As different countries introduce various measures like restricting movement and quarantine to slow down the spread of COVID-19, this has adversely affected our normal routines. The new realities of isolation, working from home, financial uncertainty caused by temporary unemployment, and lack of physical contact from friends, take time to get used to.

Adapting to the new lifestyle changes, coupled with the stress of fear of getting the virus and worrying about our families, the future can be challenging for all of us, thus affecting our mental well-being. As we strive to get updated about coronavirus and its impact, there are several things we can do to manage our mental health.
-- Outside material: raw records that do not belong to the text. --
Definition encode_extnded_macro_enb_id_fld (value : extnded_macro_enb_id_fld_t) (buf : Z) : enc Z :=
  encoded <- ret 0;;
  encoded <- put_bits value.(emenbid_mcc_digit_2) 4 buf encoded;;
  encoded <- put_bits value.(emenbid_mcc_digit_1) 4 buf encoded;;
  encoded <- put_bits value.(emenbid_mnc_digit_3) 4 buf encoded;;
  encoded <- put_bits value.(emenbid_mcc_digit_3) 4 buf encoded;;
  encoded <- put_bits value.(emenbid_mnc_digit_2) 4 buf encoded;;
  encoded <- put_bits value.(emenbid_mnc_digit_1) 4 buf encoded;;
  encoded <- put_bits value.(emenbid_smenb) 1 buf encoded;;
  encoded <- put_bits value.(emenbid_spare) 2 buf encoded;;
  encoded <- put_bits value.(emenbid_extnded_macro_enb_id) 5 buf encoded;;
  encoded <- put_bits value.(emenbid_extnded_macro_enb_id2) 16 buf encoded;;
  ret (encoded / CHAR_SIZE).

Definition decode_extnded_macro_enb_id_fld (m : bytes) (buf : Z) : option (Z * extnded_macro_enb_id_fld_t) :=
  run_dec (
  emenbid_mcc_digit_2 <- get_bits m buf 4;;
  emenbid_mcc_digit_1 <- get_bits m buf 4;;
  emenbid_mnc_digit_3 <- get_bits m buf 4;;
  emenbid_mcc_digit_3 <- get_bits m buf 4;;
  emenbid_mnc_digit_2 <- get_bits m buf 4;;
  emenbid_mnc_digit_1 <- get_bits m buf 4;;
  emenbid_smenb <- get_bits m buf 1;;
  emenbid_spare <- get_bits m buf 2;;
  emenbid_extnded_macro_enb_id <- get_bits m buf 5;;
  emenbid_extnded_macro_enb_id2 <- get_bits m buf 16;;
  total_decoded <- get_total;;
  ret (total_decoded / CHAR_SIZE,
      Build_extnded_macro_enb_id_fld_t emenbid_mcc_digit_2 emenbid_mcc_digit_1
       emenbid_mnc_digit_3 emenbid_mcc_digit_3 emenbid_mnc_digit_2 emenbid_mnc_digit_1
       emenbid_smenb emenbid_spare emenbid_extnded_macro_enb_id emenbid_extnded_macro_enb_id2)).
Stay informed by reputable sources.

Speculations and rumors mostly fuel anxiety. To get the right information, watch trusted news channels such as national TV and radio. Also, listen for advice about the pandemic from national and local authorities. This isn’t the time to believe everything you read on social media and personal blogs. Instead, follow reputable sources like the CDC or the World Health Organization.

You can also limit the time spent on following up about the pandemic. If the news is causing you distress and anxiety, you’ll need to find a balance. Take time to watch or read about something that keeps you calm and relaxed. Do things you enjoy, or even try to exercise.

Stay connected.

If your movements are restricted, avoid social isolation and contact friends and family via social media or telephone calls. If you’re not restricted from going out, you can take walks every day, but make sure you’re wearing a mask and observing social distancing recommendations. Purchase your masks from Facemasks-UK and remember to wash your hands.

If you know someone who can’t get out due to various reasons, offer some help by doing their shopping and checking after them via emails or texts. If you’re able to, you can also provide relief to people going through hardships during this time. Doing some shopping or supporting them can mean a lot to them.

Get help when you need it.

Despite your best efforts to stay positive, you may find that you still have feelings of sadness, loneliness, depression, and helplessness. You may also find that you have difficulty doing simple stuff like sleeping, concentrating on typical tasks, and changes in appetite or body fatigue. When these symptoms last for several days in a row, and you find it difficult to do daily tasks, making you miserable or feel that life is unbearable, it’s time to ask for help.

Having hopes of your stress and anxiety going away on their own may even worsen the situation. If you have concerns about your mental health or experiencing worsening cases of anxiety and panic, ask for help. It may be hard, but you can talk to your close friends or seek professional help from a primary caregiver, and ask for advice and guidance to help you feel better.